At the end of the current river runs fast and immediately get into the park. The formations are cliffs with arches, caves, rock pop, shoals and boulder beaches. It seems more of the same but there are rather high hills with gullies and cracks that reach the sea. Monte Leon was very good and very strange things happened. Come up with a story of something that can happen once in a million. Paddling quiet with little wind and the sea without waves surrounded by thousands of terns and cormorants flew uncontrolled for all parties. Suddenly we heard a heavy blow in the air and looking up plummeting see two giant petrels. The types collided at high speed, one strikes the other in the side causing a broken wing. The scene was sad and a petrel is sentenced to die. A bird that lives day by day and plan to nest more than 400 km without a wing? I'll surely die of hunger. There was nothing to do, the faunas were far to take it to the base. The animal swam away and we saw no more. We were thinking the whole day at the odds of this happening there and very few. The day ended uneventfully, took advantage of the lull to get into caves and pass through the famous arch of cormorants.
The following days were similar, large gullies with tickets, good weather and the longest beaches in the whole trip. We come from a record after another. Now the range of tide makes the water go a mile inside. Taking advantage of the falling tide is going fast, you can take a break and wait for the water to go back and pull up to shore.
The patience that we have won hoping the tide is infinite. The last time it was little steps forward to hour after hour, in total about 4, to finally be 70 meters from our campsite.
(In the middle of the steppe appear fresh water springs and create landscapes that resemble green oasis on the beach, like the one below.)

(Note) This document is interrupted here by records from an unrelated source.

(** * satvis: scene-object lifecycle, batched primitive and periodic callbacks

    A shallow embedding of
      - src/unnamed/part_003 (CesiumCallbackHelper.js):
          createPeriodicTickCallback, createPeriodicTimeCallback;
      - src/src/modules/util/CesiumComponentCollection.js:
          show, hide, enableComponent, disableComponent,
          recreateGeometryInstancePrimitive, visibleComponents,
          isSelected, isTracked, track, setTrackedOnTickCallback,
          createCesiumEntity;
      - src/unnamed/part_002 (GroundStationEntity.js): the constructor
          and passes;
      - src/unnamed/part_001 (sat.js): the url parameters of the
          satellite store;
      - src/src/modules/util/pinia-plugin-url-sync.ts:
          resolve, urlToState, stateToUrl;
      - src/src/modules/util/PushManager.js:
          available, active, clearTimers, notifyAtDate;
      - src/unnamed/part_004 (CesiumTimelineHelper.js):
          clearHighlightRanges, addHighlightRanges, updateHighlightRanges;
      - src/src/modules/CesiumController.js
          (CesiumSampledPositionRawValueAccess.js): getRawValues, length.

    The program is single-threaded and event-driven.  Every arrow function
    the source registers on a Cesium event is represented by a constructor
    carrying the variables the closure captured ([ticks], [lastUpdated],
    [lastState], the removal handles); the mutable objects the closures share
    (the viewer, the static fields of the collection class) live in one
    explicit [World] record that every operation threads through.  Calls the
    source makes to client callbacks are recorded in a log kept in the
    world, so that "is invoked", "exactly once" and "never afterwards" become
    statements about that log. *)

From Stdlib Require Import List ZArith Bool String Ascii Lia Arith PeanoNat.
From Stdlib Require Import Sorting.Sorted Sorting.Permutation.
Import ListNotations.

Set Implicit Arguments.

(** ** Cesium.JulianDate *)

Module JulianDate.

(** A simulated instant: a whole day number and the seconds into that day.
    Seconds are kept at integer resolution. *)
Record t : Type := make { dayNumber : Z; secondsOfDay : Z }.

Definition SECONDS_PER_DAY : Z := 86400.

(** [JulianDate.secondsDifference(left, right)]. *)
Definition secondsDifference (left right : t) : Z :=
  ((dayNumber left - dayNumber right) * SECONDS_PER_DAY
   + (secondsOfDay left - secondsOfDay right))%Z.

End JulianDate.

(** ** Cesium.Event

    The listeners of an event, oldest first.  [addEventListener] returns a
    removal function; here it is the handle (a number unique to the
    registration) and calling the removal function is [removeEventListener]
    at that handle.  Removing twice is harmless, as the second call finds
    no entry. *)

Module Event.

Section Listeners.

Variable L : Type.

Definition t : Type := list (nat * L).

Fixpoint lookup (h : nat) (ev : t) : option L :=
  match ev with
  | [] => None
  | (h', l) :: rest => if Nat.eqb h' h then Some l else lookup h rest
  end.

Definition addEventListener (h : nat) (l : L) (ev : t) : t := ev ++ [(h, l)].

Definition removeEventListener (h : nat) (ev : t) : t :=
  filter (fun e => negb (Nat.eqb (fst e) h)) ev.

(** Assignment to a variable captured by the listener registered under [h]. *)
Definition update (h : nat) (l : L) (ev : t) : t :=
  map (fun e => if Nat.eqb (fst e) h then (h, l) else e) ev.

Definition handles (ev : t) : list nat := map fst ev.

(** How many registered listeners satisfy [f]. *)
Definition count (f : L -> bool) (ev : t) : nat :=
  List.length (filter (fun e => f (snd e)) ev).

End Listeners.

End Event.

(** ** Objects of the scene *)

(** What a collection stores under a component name.  The source tells the
    kinds apart with [instanceof]; the number is the object's identity
    ([===] on objects). *)
Inductive Component : Type :=
| Entity (id : nat)
| Primitive (id : nat)
| GeometryInstance (id : nat)
| OtherObject (id : nat).

Definition Component_eqb (a b : Component) : bool :=
  match a, b with
  | Entity x, Entity y => Nat.eqb x y
  | Primitive x, Primitive y => Nat.eqb x y
  | GeometryInstance x, GeometryInstance y => Nat.eqb x y
  | OtherObject x, OtherObject y => Nat.eqb x y
  | _, _ => false
  end.

Definition isGeometryInstance (c : Component) : bool :=
  match c with
  | GeometryInstance _ => true
  | _ => false
  end.

(** The closures handed to the scheduler as [callback]. *)
Inductive Callback : Type :=
| RecreateCallback
    (* the arrow function of recreateGeometryInstancePrimitive, l.117-162 *)
| UserCallback (k : nat).
    (* a callback of client code; [k] names it in the log *)

(** The arrow functions registered on [viewer.clock.onTick], each with its
    captured variables. *)
Inductive TickListener : Type :=
| PeriodicTick (refreshRate : nat) (ticks : nat) (callback : Callback)
    (* createPeriodicTickCallback, part_003 l.23-30 *)
| PeriodicTime (refreshRate : Z) (lastUpdated : JulianDate.t) (callback : Callback)
    (* createPeriodicTimeCallback, part_003 l.43-51 *)
| ReadyListener (primitive : nat) (lastState : Z)
    (* readyCallback, CesiumComponentCollection.js l.135-160 *)
| OnTickListener (k : nat).
    (* (clock) => onTickCallback(clock), l.224-226 *)

(** The arrow function registered on [viewer.trackedEntityChanged]
    (l.227-231); it captured the removal function of its per-tick partner. *)
Inductive ChangeListener : Type :=
| UntrackListener (onTickEventRemovalCallback : nat) (k : nat).
(** C6.  After [Terminated(m)], whatever calls follow, the manager stays
    terminated and every report has Terminated = true: no call clears the
    flag.  If none of the calls that follow is [Terminated] again
    (insertions, counts, diffs and reports only), every report has
    Metrics = m.  The calls that follow run to their end when the events
    inserted have a partition key. *)
Theorem terminated_snapshot s m cs :
  (∀ s', run_calls cmp_Diff (Terminated m s) cs = Some s' →
     terminated s' = true
     ∧ (∀ ks, Report.Terminated (GenerateReport_in ks s').2 = true)
     ∧ (forallb (λ c, negb (is_terminate c)) cs = true →
        metrics s' = m
        ∧ ∀ ks, Report.Metrics (GenerateReport_in ks s').2 = m))
  ∧ (Forall (well_typed (config s)) cs →
     is_Some (run_calls cmp_Diff (Terminated m s) cs)).
Proof.
  split.
  - intros s' Hrun.
    destruct (run_calls_keeps cs _ s' Hrun) as (_ & Hterm & Hmet).
    simpl in Hterm, Hmet. specialize (Hterm eq_refl). split_and!.
    + done.
    + intros ks.
      destruct (GenerateReport_in_frame ks s') as (_ & _ & _ & _ & _ & ->).
      done.
    + intros Hnt. specialize (Hmet Hnt). split; [done |]. intros ks.
      destruct (GenerateReport_in_frame ks s') as (_ & _ & _ & _ & -> & _).
      done.
  - intros Hwt. by apply run_calls_total.
Qed.

End Termination.

Lemma insert_partition_key_witness :
  let s := ledger_state true ∅ ∅ in
  recorded (sample_event "e1" (Some "p1")) s (Some "p1")
  ∧ recorded (sample_event "e1" None) s (Some "unknown")
  ∧ recorded {| ID := "e1";
                Extensions := {[ "partitionkey" := ExtInt32 7 ]} |} s None
  ∧ recorded (sample_event "e1" (Some "p1")) (ledger_state false ∅ ∅)
      (Some "unknown").
Proof.
  intros s.
  destruct (insert_partition_key (sample_event "e1" (Some "p1")) s)
    as (_ & _ & Hstring & _).
  destruct (insert_partition_key (sample_event "e1" None) s)
    as (_ & Habsent & _).
  destruct (insert_partition_key
              {| ID := "e1";
                 Extensions := {[ "partitionkey" := ExtInt32 7 ]} |} s)
    as (_ & _ & _ & Hother).
  destruct (insert_partition_key (sample_event "e1" (Some "p1"))
              (ledger_state false ∅ ∅)) as (Hoff & _).
  split_and!.
  - by apply Hstring.
  - by apply Habsent.
  - by apply (Hother (ExtInt32 7)).
  - by apply Hoff.
Defined.

Lemma terminated_snapshot_witness :
  let cs := [CallRecordSent (sample_event "e2" None);
             CallGenerateReport;
             CallRecordReceived (sample_event "e1" None);
             CallDiff; CallReceivedCount] in
  ∃ s', run_calls sample_Diff (Terminated 7%Z (NewStateManager 0%Z
                                               {| Ordered := false |})) cs
        = Some s'
        ∧ Report.Terminated (GenerateReport s').2 = true
        ∧ Report.Metrics (GenerateReport s').2 = 7%Z.
Proof.
  intros cs.
  pose proof (terminated_snapshot sample_Diff
                (NewStateManager 0%Z {| Ordered := false |}) 7%Z cs)
    as [Hsnap Htotal].
  destruct Htotal as [s' Hs'].
  { unfold cs. repeat constructor; by eexists. }
  exists s'. split; [done |].
  destruct (Hsnap s' Hs') as (_ & Hterm & Hmet).
  split; [apply Hterm |]. by apply Hmet.
Defined.

(** ** The lock *)

(** The read lock does not exclude another holder of the read lock. *)
Lemma RLock_shared l : writer l = false → is_Some (RLock l).
Proof. unfold RLock. by intros ->. Qed.

(** The write lock excludes every other holder. *)
Lemma Lock_exclusive l l' :
  Lock l = Some l' → readers l = 0 ∧ RLock l' = None ∧ Lock l' = None.
Proof.
  unfold Lock, RLock. destruct l as [n w]. simpl.
  destruct w; [done |]. destruct n; [| done]. by intros [= <-].
Qed.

(Wig escort Austral dolphin)
I still amazing the amount of dolphins and porpoises that are in the area. One day we paddled with 7 southern dolphins alongside the kayaks for 10 miles. Another point to remember. I think when I go back to Tigre to buy a inflatable dolphins and I will lead shot for the Lujan river, so as not to miss them.
This stage and stage Caleta - Bahia Laura are the best of Santa Cruz. Landscapes are not repeated. The ports that we have met are full of history. We past the place where the great navigators of the world's history, Elcano, Drake, Magellan, Fitz Roy, Piedra, Cavendish and others.
So every day we were moving up to be 800 km from our goal. What is missing is going to be very intense. Tierra del Fuego, here we go!
We are 4 days sailing from Santa Cruz to get to Punta Dungeness and pull the crossing.
We are now in the family of Joseph Jaramillo and staying at home. Gallegos's friends escorted us at the entrance to the estuary as well as the prefecture. We thank everyone for the welcome and fellowship.
The Assoc I Yenu Jono makes a very good job with the guys from Gallegos. The work is a lung with a strong social commitment. Children learn kayaking in a safe and familiar. It is a foundation seeds Knowing our house that will germinate slowly. If they pass do not forget to visit here. Nautical
Gallegos thank for offering their facilities for lodging.
seems that the Gypsy is improving and we sum in Rio Grande to face together the last stage. Still missing but good news that brings the north wind.
And it's all for now. Always add some photos that I remember most overlooked.
The great news is that we guys .. jaj that good! congratulations to my sister and the little Philip Matthias.
A big salute to all the kayakers that come along, happy holidays because we will not until after 25. We will provide the boating from southern Argentina.